Concentrations of greenhouse gases (which also include methane, ozone, water vapor and nitrous oxide) are the main drivers of climate change in the atmosphere.
Since industrialization, the atmospheric content of greenhouse gases has been increasing due to several factors, including:
- Population growth
- The exploitation of fossil fuels for energy purposes
- More and more intensive farming
Since the 1990s, the positive radioactive forcing of the planet (which induces a warming of our climate system) has increased by 40%. Only from 2015 to 2016, the increase recorded is 2.5%.
If greenhouse gas emissions, particularly CO2, are not reduced quickly, we will be facing a dangerous rise in temperature by the end of the century, well beyond the target. in the Paris Agreement on Climate.

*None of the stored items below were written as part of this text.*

(* ===== verification/Queues.v ===== *)
(** [src/room/task.rs] and the host's loop of [src/app.rs], with the two
    bounded channels between them.

    [System] of HostProps gives the supervisor's events to the room, and the
    room's batches to the supervisor, without ever waiting. The channels hold
    [EVENT_QUEUE_CAPACITY] elements each, and both ends wait for a place: a
    turn of the supervisor is over only when its last event has one, and the
    task takes no event while a batch has none. Here the two wait; what holds
    of [System] is shown to hold of it, and then when the waiting ends, and
    what the last batch is that the supervisor takes. *)
From Stdlib Require Import Strings.String.
From S2P Require Export HostProps.

Definition EVENT_QUEUE_CAPACITY : nat := 64.

Definition put_queues (events : list RoomEvent) (batches : list (list RoomAction)) (s : System) : System := {|
  sy_driver := sy_driver s; sy_rng := sy_rng s; sy_running := sy_running s; sy_task := sy_task s;
  sy_events := events; sy_batches := batches; sy_history := sy_history s; sy_handled := sy_handled s |}.

(** The channels' contents are those of the system; [qu_outgoing] is what the
    turn under way has still to send, [qu_holding] the batch the task waits
    with, and a task that panicked has dropped its ends. *)
Record Queues := {
  qu_system : System;
  qu_outgoing : list RoomEvent;
  qu_holding : option (list RoomAction);
  qu_alive : bool;
}.

Inductive QueueInput :=
| QI_Turn (env : Env) (draw_failed : bool) (swept_at : Clock) (event : TurnInput)
| QI_Put
| QI_Room (now now' : Duration)
| QI_Deliver
| QI_Net (i : SystemInput).
(* ===== verification/JoinProps.v ===== *)
(** The participant's session as a state machine: what it has said, what it
    shows and what it keeps are those of the state of its admission. *)
From Stdlib Require Import Strings.String.
From S2P Require Export JoinDriver AdmissionProps.

(** * The protocol from the participant's side *)

(** What a member may say. *)
Definition room_message (m : Message) : bool :=
  match m with M_EpochAck _ | M_ChatMessage _ | M_ColorChange _ | M_TimeoutRequest _ => true | _ => false end.

(** What has been said before. *)
Definition handshake (st : ClientState) : list MessageType :=
  match st with
  | CL_AwaitingHostHello => [MT_ClientHello]
  | CL_AwaitingChallenge => [MT_ClientHello; MT_TokenVerify]
  | CL_AwaitingJoinForm => [MT_ClientHello; MT_TokenVerify; MT_ChallengeProof]
  | CL_AwaitingDecision | CL_Admitted => [MT_ClientHello; MT_TokenVerify; MT_ChallengeProof; MT_JoinRequest]
  end.

(** [sent] is what a participant in state [st] has said. *)
Definition spoken (st : ClientState) (sent : list Message) : Prop :=
  ∃ hs rest, sent = hs ++ rest ∧ Message_type <$> hs = handshake st ∧ Forall (λ m, room_message m = true) rest ∧
    (st ≠ CL_Admitted → rest = []).

(** The screen of a join session. *)
Inductive ScreenKind := SK_Form | SK_Pending | SK_Room (is_host : bool) (nickname : rstring) | SK_Other.

Definition screen_kind (a : App) : ScreenKind :=
  match app_screen a with
  | SCR_JoinForm _ => SK_Form
  | SCR_JoinPending => SK_Pending
  | SCR_Room v => SK_Room (rv_is_host v) (rv_own_nickname v)
  | _ => SK_Other
  end.

(** The participant applied under the name it gave as [n], which the form and
    the message each normalise. *)
Definition applied_as `{Nfc} (n : rstring) (sent : list Message) : Prop :=
  ∃ request name, M_JoinRequest request ∈ sent ∧ validate_nickname n Limits_default = Ok name ∧
    validate_nickname name Limits_default = Ok (jm_nickname request).

Definition shows_state `{Nfc} (d : JoinDriver) : Prop :=
  match cl_state (jd_admission d) with
  | CL_AwaitingHostHello | CL_AwaitingChallenge | CL_AwaitingJoinForm =>
      screen_kind (jd_app d) = SK_Form ∨ screen_kind (jd_app d) = SK_Pending
  | CL_AwaitingDecision =>
      screen_kind (jd_app d) = SK_Pending ∧ ∃ n, jd_own_nickname d = Some n ∧ applied_as n (jd_sent d)
  | CL_Admitted => ∃ n, screen_kind (jd_app d) = SK_Room false n ∧ applied_as n (jd_sent d)
  end.

(** The host's hello has been verified and recorded. *)
Definition pinned (c : ClientAdmission) : Prop := is_Some (cl_host_hello c) ∧ is_Some (cl_server_nonce c).

(** The application has not been sent. *)
Definition before_decision (st : ClientState) : Prop := st ≠ CL_AwaitingDecision ∧ st ≠ CL_Admitted.

Record join_ok `{Nfc} (d : JoinDriver) : Prop := {
  jk_spoken : spoken (cl_state (jd_admission d)) (jd_sent d);
  jk_shows : shows_state d;
  jk_chat : is_Some (cl_chat (jd_admission d)) ↔ cl_state (jd_admission d) = CL_Admitted;
  jk_hello : cl_state (jd_admission d) ≠ CL_AwaitingHostHello → pinned (jd_admission d);
  jk_pending : before_decision (cl_state (jd_admission d)) → ∀ n i, jd_pending_form d = Some (n, i) →
    jd_own_nickname d = Some n ∧ screen_kind (jd_app d) ≠ SK_Form;
}.

(** * Runs of the flow *)

Section runs.
Context `{PR : !Primitives} `{HA : !Hashes} `{NF : !Nfc}.

Lemma join_request_run n i c r o y :
  join_request n i (c, r) = (o, y) →
  (∃ e, o = Fail e) ∧ y.1 = c ∨
  ∃ request, o = Done (M_JoinRequest request) ∧ cl_state c = CL_AwaitingJoinForm ∧
    y.1 = cl_put_state CL_AwaitingDecision c ∧ applied_as n [M_JoinRequest request].
Proof.
  unfold join_request, mbind, M_bind, self, modify. cbn [fst snd].
  case_bool_decide as Hs; cbn [negb]; [|intros [= <- <-]; left; split; [by eexists|done]].
  destruct (cl_host_hello c) eqn:Eh; cbn [ok_or mret M_ret]; [|intros [= <- <-]; left; split; [by eexists|done]].
  destruct (cl_server_nonce c); cbn [ok_or mret M_ret]; [|intros [= <- <-]; left; split; [by eexists|done]].
  destruct (validate_nickname _ _) as [name|] eqn:En; cbn [try_ mret M_ret]; [|intros [= <- <-]; left; split; [by eexists|done]].
  destruct (JoinRequestMessage_new _ _ _ _ _) as [request|] eqn:Ej; cbn [try_ mret M_ret];
    intros [= <- <-]; [|left; split; [by eexists|done]].
  right. exists request. split_and!; [done|done|done|]. exists request, name. split; [by left|]. split; [exact En|].
  revert Ej. unfold JoinRequestMessage_new. destruct (validate_nickname name _) as [name'|]; [|done].
  case_match; [|done]. by intros [= <-].
Qed.

(** What a message of the host leads to. *)
Lemma host_message_run m c r replies y :
  on_host_message m (c, r) = (Done replies, y) → (cl_state c = CL_AwaitingDecision → pinned c) →
  (cl_state c = CL_AwaitingHostHello ∧ cl_state y.1 = CL_AwaitingChallenge ∧ pinned y.1 ∧
     cl_chat y.1 = cl_chat c ∧ ∃ t, replies = [M_TokenVerify t]) ∨
  (cl_state c = CL_AwaitingChallenge ∧ cl_state y.1 = CL_AwaitingJoinForm ∧ (pinned c → pinned y.1) ∧
     cl_chat y.1 = cl_chat c ∧ ∃ p, replies = [M_ChallengeProof p]) ∨
  (cl_state c = CL_AwaitingDecision ∧ cl_state y.1 = CL_Admitted ∧ (pinned c → pinned y.1) ∧
     is_Some (cl_chat y.1) ∧ replies = []).
Proof.
  intros Hrun Hinfo. revert Hrun. unfold on_host_message. unfold mbind at 1, M_bind at 1, self at 1. cbn [fst snd].
  destruct (cl_state c) eqn:Es, m; try done.
  - unfold handle_host_hello, mbind, M_bind, self, modify. cbn [fst snd]. destruct (negb _); [done|].
    destruct (negb _); [done|]. destruct (member_try_wrap_key_for _ _ _ _); cbn [try_ mret M_ret]; [|done].
    destruct (TokenVerify_new _) as [t|]; [|done]. intros [= <- <-]. left. split_and!; try done. by exists t.
  - unfold handle_challenge, mbind, M_bind, self, modify. cbn [fst snd]. destruct (_ || _); [done|].
    destruct (compute_password_proof _ _ _ _ _ _ _); cbn [try_ mret M_ret]; [|done]. intros [= <- <-].
    right. left. split_and!; try done. by eexists.
  - destruct (Hinfo eq_refl) as [[info Ei] Hn]. rewrite Ei. unfold mbind, M_bind, modify. cbn [fst snd].
    intros [= <- <-]. right. right. by split_and!.
Qed.

(** A chat operation leaves the flow as it is. *)
Definition adm_frame (c c' : ClientAdmission) : Prop :=
  cl_state c' = cl_state c ∧ (pinned c → pinned c') ∧ (is_Some (cl_chat c') ↔ is_Some (cl_chat c)).

Definition chat_op {E A} (Q : A → Prop) (m : Comp ClientAdmission E A) : Prop :=
  ∀ s, wp m (λ o s', adm_frame s.1 s'.1 ∧ ∀ a, o = Done a → is_Some (cl_chat s.1) ∧ Q a) s.

Lemma on_chat_op {E A} (Q : A → Prop) (none : E) err (m : Comp ChatSession ChatError A) :
  (∀ s, wp m (λ o _, ∀ a, o = Done a → Q a) s) → chat_op Q (on_chat none err m).
Proof.
  intros Hm [c r]. unfold wp, on_chat. cbn [fst snd]. destruct (cl_chat c) as [chat|] eqn:Ec; [|done].
  specialize (Hm (chat, r)). unfold wp in Hm. destruct (m (chat, r)) as [[a|e|] [chat' r']]; cbn in *.
  - split; [unfold adm_frame; cbn; by rewrite Ec|]. intros a' [= <-]. split; [by eexists|]. by apply Hm.
  - split; [unfold adm_frame; cbn; by rewrite Ec|done].
  - split; [unfold adm_frame; cbn; by rewrite Ec|done].
Qed.

Lemma chat_op_bind {E A B} (P : A → Prop) (Q : B → Prop) (m : Comp ClientAdmission E A) (f : A → B) :
  (∀ a, P a → Q (f a)) → chat_op P m → chat_op Q (a ← m; mret (f a)).
Proof.
  intros Hpq Hm s. rewrite wp_bind. eapply wp_mono; [|apply Hm]. intros [a|e|] s' [H1 H2]; cbn [bind_post]; [|done|done].
  rewrite wp_ret. split; [done|]. intros b [= <-]. destruct (H2 a eq_refl) as [H3 H4]. auto.
Qed.

Lemma chat_op_self {E A} (Q : A → Prop) (k : ClientAdmission → Comp ClientAdmission E A) :
  (∀ c, chat_op Q (k c)) → chat_op Q (self ≫= k).
Proof. intros Hk s. rewrite wp_self. apply Hk. Qed.

Lemma any_op {X E A} (m : Comp X E A) s : wp m (λ o _, ∀ a, o = Done a → True) s.
Proof. done. Qed.
End runs.

(** * Turns *)

Section turns.
Context `{PR : !Primitives} `{HA : !Hashes} `{NF : !Nfc} `{ET : !ErrorTexts}.
Context (env : Env).

(** A turn that ends the session has said what some state allows. *)
Definition turn_post {A} (o : Outcome SessionEnd A) (s' : JoinDriver * Rng) : Prop :=
  match o with
  | Done _ => join_ok s'.1
  | Fail _ => ∃ st, spoken st (jd_sent s'.1)
  | Panic => True
  end.

Definition turns {A} (m : JM A) : Prop := ∀ s, join_ok s.1 → wp m turn_post s.

(** The same for a participant that is in the room. *)
Definition room_turns {A} (m : JM A) : Prop :=
  ∀ s, join_ok s.1 → cl_state (jd_admission s.1) = CL_Admitted → wp m turn_post s.

Definition watched_join (d : JoinDriver) :=
  (jd_admission d, jd_pending_form d, jd_own_nickname d, jd_sent d, screen_kind (jd_app d)).

Lemma join_ok_watched d d' : watched_join d = watched_join d' → join_ok d → join_ok d'.
Proof.
  unfold watched_join. intros [= E1 E2 E3 E4 E5] [H1 H2 H3 H4 H5].
  constructor; unfold shows_state in *; rewrite <-?E1, <-?E2, <-?E3, <-?E4, <-?E5; done.
Qed.

Lemma turns_keeps {A} (m : JM A) : keeps watched_join m → turns m.
Proof.
  intros Hm s Hs. unfold wp, turn_post. specialize (Hm s). destruct (m s) as [[a|e|] s']; cbn in *; [| |done].
  - by eapply join_ok_watched.
  - assert (Hs' : join_ok s'.1) by by eapply join_ok_watched. eexists. apply Hs'.
Qed.

Lemma turns_room {A} (m : JM A) : turns m → room_turns m.
Proof. intros Hm s Hs _. by apply Hm. Qed.

Lemma turns_ret {A} (a : A) : turns (mret a).
Proof. by intros s Hs. Qed.

Lemma turns_fail {A} e : turns (fail e : JM A).
Proof. intros s Hs. eexists. apply Hs. Qed.

Lemma turns_bind {A B} (m : JM A) (k : A → JM B) : turns m → (∀ a, turns (k a)) → turns (m ≫= k).
Proof.
  intros Hm Hk s Hs. rewrite wp_bind. eapply wp_mono; [|by apply Hm].
  intros [a|e|] s' H; cbn [bind_post]; [by apply Hk|done|done].
Qed.

Lemma turns_self {A} (k : JoinDriver → JM A) : (∀ d, join_ok d → turns (k d)) → turns (self ≫= k).
Proof. intros Hk s Hs. rewrite wp_self. by apply Hk. Qed.

Lemma turns_expect {A B} (o : option A) (k : A → JM B) : (∀ a, o = Some a → turns (k a)) → turns (expect o ≫= k).
Proof. intros Hk s Hs. rewrite wp_expect. destruct o; [by apply Hk|done]. Qed.

(** ** Display *)

Definition unseen (f : RoomView → RoomView) : Prop :=
  ∀ v, rv_is_host (f v) = rv_is_host v ∧ rv_own_nickname (f v) = rv_own_nickname v.

Lemma screen_kind_view f a : unseen f → screen_kind (with_room_view f a) = screen_kind a.
Proof.
  intros Hf. unfold with_room_view, screen_kind. destruct (app_screen a) as [| | | | | |v| |] eqn:E; rewrite ?E; try done.
  cbn. by destruct (Hf v) as [-> ->].
Qed.

Lemma keeps_join_view f : unseen f → keeps watched_join (on_join_view f).
Proof.
  intros Hf. apply keeps_modify. intros d. unfold watched_join. cbn. by rewrite screen_kind_view.
Qed.

Lemma keeps_join_error t : keeps watched_join (join_error env t).
Proof. by apply keeps_join_view. Qed.
Lemma keeps_join_system t : keeps watched_join (join_system env t).
Proof. by apply keeps_join_view. Qed.
Hint Resolve keeps_join_error keeps_join_system : keeps.

Lemma keeps_sync_join : keeps watched_join sync_join_members.
Proof.
  unfold sync_join_members. intros s. unfold mbind, M_bind, self. destruct (cl_chat _); [|done].
  by apply keeps_join_view.
Qed.
Hint Resolve keeps_sync_join : keeps.

(** ** Sending *)

Lemma net_send_wp m d r (Q : Outcome SessionEnd (Result unit PeerSendError) → JoinDriver * Rng → Prop) :
  (∀ n, Q (Done (Ok tt)) (jd_put_sent n (jd_sent d ++ [m]) d, r)) →
  (∀ e n, Q (Done (Err e)) (jd_put_sent n (jd_sent d) d, r)) →
  wp (client_net_send env m) Q (d, r).
Proof.
  intros H1 H2. unfold client_net_send. rewrite wp_self. cbn [fst snd]. rewrite wp_modify, wp_ret. cbn [fst snd].
  destruct (peer_send _) as [[]|e]; [apply H1|apply H2].
Qed.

Petteri Taalas, Secretary General of WMO
“Future generations will inherit a much less hospitable planet,” he adds.
The last time the Earth had CO2 content comparable to todays, it was 3 to 5 million years ago. At that time, the temperature was 2 to 3 ° C higher and the sea level was 10 to 20 meters higher than the current level.
The WMO Bulletin on Greenhouse Gases reports annually on concentrations of these gases in the atmosphere. By emissions, scientists hear how much gas is released into the atmosphere. By concentrations, they describe those remaining in favor of the complex interactions that occur between the atmosphere, the biosphere, the cryosphere and the oceans.
The ocean now absorbs about a quarter of total CO2 emissions and the biosphere accounts for another quarter, limiting the increase in atmospheric CO2.